*** TASK DATA ***

(* ===== verification/Sched.v ===== *)
(** Giving up the processor, [proc.rs]: [sched] with its four assertions, and
    [sleep], [wait1], [exit] and [yield_if_running] with the locks they take, up
    to the switch and from it; and [forkret], where a new process begins. *)
From stdpp Require Import base list gmap strings relations.
From Stdlib Require Import ZArith Lia.
From S2P Require Import Prelude.
From S2P Require Import Arch.
From S2P Require Import BlockLayer.
From S2P Require Import Spinlock.
From S2P Require Import Proc.
From S2P Require Import ProcSpec.

(** ** What one processor sees: its interrupt state, the lock of the process
    table with the table, and the lock a process sleeps with *)
Record Sched (PT : Type) := mkSched {
  sc_cpu : CPU; sc_procs : @SpinMutex (Table PT); sc_lock : @SpinMutex unit }.
Arguments mkSched {PT}. Arguments sc_cpu {PT}. Arguments sc_procs {PT}. Arguments sc_lock {PT}.

Section sched.
Context {PT : Type} (proc_addr : Z -> Z).
(** The processor's number. *)
Context (c : Z).
Notation T := (M (Sched PT)).

Definition in_procs {A} (m : M (CPU * SpinMutex) A) : T A :=
  zoom (fun s => (sc_cpu s, sc_procs s)) (fun x s => mkSched (fst x) (snd x) (sc_lock s)) m.
Definition in_lock {A} (m : M (CPU * SpinMutex) A) : T A :=
  zoom (fun s => (sc_cpu s, sc_lock s)) (fun x s => mkSched (fst x) (sc_procs s) (snd x)) m.
Definition in_tab {A} (m : M (Table PT) A) : T A :=
  zoom (fun s => data (sc_procs s))
    (fun t s => mkSched (sc_cpu s) (mkSpinMutex (locked (sc_procs s)) (cpu (sc_procs s)) t) (sc_lock s)) m.

(** [sched] up to the switch: the interrupt status to go on with. *)
Definition sched (k : Z) : T bool :=
  h ← in_procs (holding c);
  assert_ h "sched proc lock";;
  n ← gets (fun s => ncli (sc_cpu s));
  assert_ (n =? 1) "sched locks";;
  p ← in_tab (proc_at k);
  assert_ (negb (bool_decide (state p = RUNNING))) "sched running";;
  e ← gets (fun s => intr_en (sc_cpu s));
  assert_ (negb e) "sched interruptible";;
  gets (fun s => saved_intr_status (sc_cpu s)).
(** [sched] from the switch, on whatever processor that is. *)
Definition sched_back (intr_status : bool) : T unit :=
  modify (fun s => mkSched (mkCPU (intr_en (sc_cpu s)) (ncli (sc_cpu s)) intr_status) (sc_procs s) (sc_lock s)).

(** [sleep]; [lock_procs] says that the lock given is not the table's. *)
Definition sleep (k chan : Z) (lock_procs : bool) : T bool :=
  (if lock_procs then in_procs (acquire c);; in_lock (release c) else mret tt);;
  in_tab (Proc.sleep k chan);;
  sched k.
Definition sleep_back (intr_status lock_procs : bool) : T unit :=
  sched_back intr_status;;
  if lock_procs then in_procs (release c);; in_lock (acquire c) else mret tt.

(** [wait1] from one pass of its loop on; it ends by dropping the lock, or
    sleeps with it. *)
Definition wait1_pass (k : Z) : T (progress (@waited PT) bool) :=
  r ← in_tab (Proc.wait1 proc_addr k);
  match r with
  | MustSleep => st ← sched k; mret (Sleep st)
  | _ => in_procs (release c);; mret (Done r)
  end.
Definition wait1 (k : Z) : T (progress waited bool) := in_procs (acquire c);; wait1_pass k.

(** [exit] from the lock of the table on. *)
Definition exit_end (k status : Z) : T bool :=
  in_procs (acquire c);; in_tab (exit_locked proc_addr k status);; sched k.

(** [yield_if_running], for the process [k] of this processor. *)
Definition yield_if_running (k : Z) : T (option bool) :=
  in_procs (acquire c);;
  p ← in_tab (proc_at k);
  if bool_decide (state p = RUNNING)
  then in_tab (sched_yield k);; st ← sched k; mret (Some st)
  else in_procs (release c);; mret None.

(** [forkret]. *)
Definition forkret : T Z := in_procs (release c);; mret 0.

(** ** Runs *)
Lemma in_procs_run {A} (m : M (CPU * SpinMutex) A) i pr l a i' pr' :
  m (i, pr) = Ret (a, (i', pr')) -> in_procs m (mkSched i pr l) = Ret (a, mkSched i' pr' l).
Proof. intros E. unfold in_procs, zoom. cbn. by rewrite E. Qed.
Lemma in_lock_run {A} (m : M (CPU * SpinMutex) A) i pr l a i' l' :
  m (i, l) = Ret (a, (i', l')) -> in_lock m (mkSched i pr l) = Ret (a, mkSched i' pr l').
Proof. intros E. unfold in_lock, zoom. cbn. by rewrite E. Qed.
Lemma in_tab_run {A} (m : M (Table PT) A) i x y t l a t' :
  m t = Ret (a, t') -> in_tab m (mkSched i (mkSpinMutex x y t) l) = Ret (a, mkSched i (mkSpinMutex x y t') l).
Proof. intros E. unfold in_tab, zoom. cbn. by rewrite E. Qed.

(** A processor at the switch: it holds the lock of the table and no other, and
    interrupts are off; [st] is the interrupt state before the lock was taken. *)
Definition at_switch (st : bool) (t : Table PT) (l : @SpinMutex unit) : Sched PT :=
  mkSched (mkCPU false 1 st) (mkSpinMutex 1 c t) l.

Lemma sched_run k st t l p : (procs t).[k] = Some p -> state p <> RUNNING -> sched k (at_switch st t l) = Ret (st, at_switch st t l).
Proof.
  intros Hp Hs. unfold sched, at_switch.
  erewrite bind_run by (apply in_procs_run, spin_holding_run; split; [split|]; cbn; lia || done).
  cbn [locked cpu ncli Z.eqb negb andb]. rewrite Z.eqb_refl, bind_assert, bind_gets, bind_assert by done.
  erewrite bind_run by (by apply in_tab_run, proc_at_run). rewrite bind_assert by (by rewrite bool_decide_eq_false_2).
  rewrite bind_gets. cbn [sc_cpu intr_en]. by rewrite bind_assert.
Qed.

Lemma take_procs e sv t l i :
  in_procs (acquire c) (mkSched (mkCPU e 0 sv) (mkSpinMutex 0 i t) l) = Ret (tt, at_switch e t l).
Proof. apply in_procs_run. by rewrite acquire_run by (try split; cbn; lia). Qed.
Lemma drop_procs st t l :
  in_procs (release c) (at_switch st t l) = Ret (tt, mkSched (mkCPU st 0 st) (mkSpinMutex 0 (-1) t) l).
Proof. apply in_procs_run. by rewrite release_run by (cbn; lia || done). Qed.

(** [sleep] with a lock other than the table's, and the way back. *)
Lemma sched_sleep_run k chan t t' p st :
  (procs t).[k] = Some p -> Proc.sleep k chan t = Ret (tt, t') ->
  sleep k chan true (mkSched (mkCPU false 1 st) (mkSpinMutex 0 (-1) t) (mkSpinMutex 1 c tt)) =
    Ret (st, at_switch st t' (mkSpinMutex 0 (-1) tt)).
Proof.
  intros Hp Es. unfold sleep. erewrite (bind_run (in_procs _ ≫= _)).
  2:{ erewrite bind_run by (apply in_procs_run, acquire_run; [split; cbn; lia || done|cbn; lia]).
      apply in_lock_run, release_run; cbn; lia || done. }
  cbn [ncli saved_intr_status]. erewrite bind_run by (apply in_tab_run; exact Es).
  unfold Proc.sleep in Es. rewrite (upd_proc_run _ _ _ _ Hp) in Es. injection Es as <-.
  by eapply (sched_run k st); [by apply (znth_set_eq _ _ _ p)|].
Qed.

Lemma sleep_back_run st st' t i :
  sleep_back st true (at_switch st' t (mkSpinMutex 0 i tt)) =
    Ret (tt, mkSched (mkCPU false 1 st) (mkSpinMutex 0 (-1) t) (mkSpinMutex 1 c tt)).
Proof.
  unfold sleep_back, sched_back. rewrite bind_modify. cbn [sc_cpu sc_procs sc_lock at_switch intr_en ncli].
  fold (at_switch st t (mkSpinMutex 0 i tt)). rewrite (bind_run _ _ _ _ _ (drop_procs st t _)). apply in_lock_run. by rewrite acquire_run by (try split; cbn; lia).
Qed.

(** A process that holds yet another lock may not sleep. *)
Lemma sleep_nested k chan t t' n st :
  1 < n < 2 ^ 31 -> Proc.sleep k chan t = Ret (tt, t') ->
  sleep k chan true (mkSched (mkCPU false n st) (mkSpinMutex 0 (-1) t) (mkSpinMutex 1 c tt)) = Panic "sched locks".
Proof.
  intros Hn Es. unfold sleep. erewrite (bind_run (in_procs _ ≫= _)).
  2:{ erewrite bind_run by (apply in_procs_run, acquire_run; [split; cbn; lia || done|cbn; lia]).
      apply in_lock_run, release_run; cbn; lia || done. }
  erewrite bind_run by (apply in_tab_run; exact Es). unfold sched.
  erewrite bind_run by (apply in_procs_run, spin_holding_run; split; [split|]; cbn; try lia; by rewrite (proj2 (Z.eqb_neq (n + 1) 1)) by lia).
  cbn [locked cpu ncli Z.eqb negb andb]. rewrite Z.eqb_refl, bind_assert, bind_gets by done. cbn [sc_cpu ncli].
  by rewrite (proj2 (Z.eqb_neq (n + 1 - 1) 1)) by lia.
Qed.

(** [wait1] that must sleep leaves the process asleep. *)
Lemma wait1_asleep k (t t' : Table PT) : Proc.wait1 proc_addr k t = Ret (MustSleep, t') -> (procs t).[k] <> None ->
  exists p, (procs t').[k] = Some p /\ state p <> RUNNING.
Proof.
  intros E Hk. destruct (procs t).[k] as [p|] eqn:Hp; [clear Hk|done]. unfold Proc.wait1 in E. rewrite bind_gets in E. cbn [id] in E.
  destruct (position _ _) as [j|].
  - unfold mbind, M_bind in E. destruct (proc_at (Z.of_nat j) t) as [[q t1]| |]; [|done|done]. destruct (kstack q); [|done].
    destruct (pgtbl q); [|done]. cbn in E. by destruct (upd_proc _ _ _) as [[[] ?]| |].
  - rewrite (bind_run _ _ _ _ _ (proc_at_run _ _ _ Hp)) in E. destruct (_ || _); [done|]. unfold Proc.sleep in E.
    rewrite (bind_run _ _ _ _ _ (upd_proc_run _ _ _ _ Hp)) in E. injection E as <-.
    eexists. split; [by apply (znth_set_eq _ _ _ p)|done].
Qed.
End sched.

(** ** Property *)
Section property.
Context {PT : Type} (proc_addr : Z -> Z).
Hypothesis addr_inj : forall j k, proc_addr j = proc_addr k -> j = k.

(** C14: Giving up the processor never panics.  In every state that the
    process table can reach, let process [k] run on processor [c], which holds
    no lock.  [wait1] takes the table's lock and reaps a child or finds none,
    and drops it with the interrupt state as it was, or sleeps; [exit], from
    the lock of the table on and for a process other than init, and the yield
    of the timer reach the switch; so does [sleep] for a process that holds
    one lock, which is then free.  In each case the four assertions of
    [sched] hold: the table's lock is held, by this processor, interrupts are
    off and were disabled once, the process is not running; and the table is
    what the process's step makes of it.  A sleeper that comes back, on any
    processor, drops the table's lock and takes its own again, to go on with
    the interrupt state it had.  But a process that holds another lock when
    it sleeps panics. *)
Theorem giving_up_never_panics ncpu (s0 s : Sys (PT := PT)) c k e sv :
  started proc_addr ncpu s0 -> rtc (step proc_addr) s0 s -> (cpus s).[c] = Some (Some k) ->
  let t := tab s in
  let alone t l := mkSched (mkCPU e 0 sv) (mkSpinMutex 0 (-1) t) l in
  (forall l, exists r t', Proc.wait1 proc_addr k t = Ret (r, t') /\
     wait1 proc_addr c k (alone t l) =
       match r with
       | MustSleep => Ret (Sleep e, at_switch c e t' l)
       | _ => Ret (Done r, mkSched (mkCPU e 0 e) (mkSpinMutex 0 (-1) t') l)
       end) /\
  (forall l p status, k <> init_slot t -> (procs t).[k] = Some p ->
     exists r t', exit_table proc_addr k status t = Ret (r, t') /\
       exit_end proc_addr c k status (alone (put_procs (procs t).[k <- exit_take p] t) l) = Ret (e, at_switch c e t' l)) /\
  (forall l, exists t', sched_yield k t = Ret (tt, t') /\
     yield_if_running c k (alone t l) = Ret (Some e, at_switch c e t' l)) /\
  (forall chan, exists t', Proc.sleep k chan t = Ret (tt, t') /\
     sleep c k chan true (mkSched (mkCPU false 1 e) (mkSpinMutex 0 (-1) t) (mkSpinMutex 1 c tt)) =
       Ret (e, at_switch c e t' (mkSpinMutex 0 (-1) tt)) /\
     (forall c' st' (t2 : Table PT) i, sleep_back c' e true (at_switch c' st' t2 (mkSpinMutex 0 i tt)) =
        Ret (tt, mkSched (mkCPU false 1 e) (mkSpinMutex 0 (-1) t2) (mkSpinMutex 1 c' tt))) /\
     (forall n, 1 < n < 2 ^ 31 ->
        sleep c k chan true (mkSched (mkCPU false n e) (mkSpinMutex 0 (-1) t) (mkSpinMutex 1 c tt)) = Panic "sched locks")).
Proof.
  intros H0 Hr Hc t alone. destruct (reachable_inv proc_addr addr_inj _ _ _ H0 Hr) as [Hg Hci].
  pose proof (ci_run _ _ Hci _ _ Hc) as Hrun. pose proof (running_state _ _ Hrun) as (p & Hp & Hs). fold t in Hg, Hrun, Hp.
  split; [|split; [|split]].
  - intros l. destruct (wait1_runs proc_addr t k Hg Hrun) as (r & t' & E). exists r, t'. split; [done|].
    unfold wait1, wait1_pass, alone. rewrite (bind_run _ _ _ _ _ (take_procs c e sv t l (-1))).
    unfold at_switch at 1. erewrite bind_run by (by apply in_tab_run). fold (at_switch c e t' l).
    destruct r; [by rewrite (bind_run _ _ _ _ _ (drop_procs c e t' l))..|].
    destruct (wait1_asleep _ _ _ _ E ltac:(congruence)) as (q & Hq & Hnr).
    by rewrite (bind_run _ _ _ _ _ (sched_run c k e t' l q Hq Hnr)).
  - intros l p' status Hni Hp'. assert (p' = p) as -> by congruence.
    set (t1 := put_procs _ _). assert (Hp1 : (procs t1).[k] = Some (exit_take p)) by (by apply (znth_set_eq _ _ _ p)).
    destruct (exit_locked_runs proc_addr addr_inj t1 k (exit_take p) status) as (t' & E & _ & Hz & _);
      [apply (closed_inv proc_addr t k p); [done..|apply Hg]|done|done|done|].
    destruct (proj2 Hg _ _ Hp) as [wd Hwd]; [unfold initialized; by rewrite Hs|unfold is_zombie; by rewrite Hs|done|].
    eexists _, t'. split.
    + unfold exit_table. rewrite bind_gets. cbn [id].
      pose proof (table_init_range proc_addr t (proj1 Hg)).
      rewrite !bind_assert by (by apply Z.leb_le || by apply negb_true_iff, Z.eqb_neq).
      rewrite (bind_run _ _ _ _ _ (proc_at_run _ _ _ Hp)), Hwd. cbn [expect].
      by rewrite bind_mret, (bind_run _ _ _ _ _ (upd_proc_run _ _ _ _ Hp)), (bind_run _ _ _ _ _ E).
    + unfold exit_end, alone. rewrite (bind_run _ _ _ _ _ (take_procs c e sv t1 l (-1))). unfold at_switch at 1.
      erewrite bind_run by (by apply in_tab_run). fold (at_switch c e t' l).
      destruct (procs t').[k] as [q|] eqn:Hq; [|done]. injection Hz as Hz. apply (sched_run c k e t' l q Hq). by rewrite Hz.
  - intros l. eexists. split; [by apply upd_proc_run|]. unfold yield_if_running, alone.
    rewrite (bind_run _ _ _ _ _ (take_procs c e sv t l (-1))). unfold at_switch at 1.
    erewrite bind_run by (by apply in_tab_run, proc_at_run). rewrite bool_decide_eq_true_2 by done.
    erewrite bind_run by (by apply in_tab_run, upd_proc_run). set (t' := put_procs _ _). fold (at_switch c e t' l).
    rewrite (bind_run _ _ _ _ _ (sched_run c k e t' l (set_state RUNNABLE p) ltac:(by apply (znth_set_eq _ _ _ p)) ltac:(done))). done.
  - intros chan. assert (E : Proc.sleep k chan t = Ret (tt, put_procs (procs t).[k <- set_state (SLEEPING chan) p] t)) by (by apply upd_proc_run).
    eexists. split; [exact E|]. split; [by apply (sched_sleep_run c k chan t _ p)|]. split; [intros; apply sleep_back_run|].
    intros n Hn. by eapply sleep_nested.
Qed.
End property.

(** Init, back from its sleep in [wait] on processor 0, finds the child that
    has exited. *)
Lemma giving_up_never_panics_witness :
  exists t', wait1 Demo.addr 0 0 (mkSched (mkCPU true 0 false) (mkSpinMutex 0 (-1) Demo.t7) (SpinMutex_new tt)) =
    Ret (Done (Reaped 2 3 65 tt), mkSched (mkCPU true 0 true) (mkSpinMutex 0 (-1) t') (SpinMutex_new tt)).
Proof.
  destruct (giving_up_never_panics Demo.addr Demo.addr_inj 2 _ _ 0 0 true false Demo.s0_started Demo.s7_reached eq_refl) as (H & _).
  destruct (H (SpinMutex_new tt)) as (r & t' & E & Er). exists t'. vm_compute in E. injection E as <- _. exact Er.
Defined.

*** End of TASK DATA ***

▶ _ABOUT THIS TASK_
From the first line above through the line that contains "From S2P Require Import BlockLayer.", quote each line exactly. Output nothing more.

▶ _TASK OUTPUT_
(* ===== verification/Sched.v ===== *)
(** Giving up the processor, [proc.rs]: [sched] with its four assertions, and
    [sleep], [wait1], [exit] and [yield_if_running] with the locks they take, up
    to the switch and from it; and [forkret], where a new process begins. *)
From stdpp Require Import base list gmap strings relations.
From Stdlib Require Import ZArith Lia.
From S2P Require Import Prelude.
From S2P Require Import Arch.
From S2P Require Import BlockLayer.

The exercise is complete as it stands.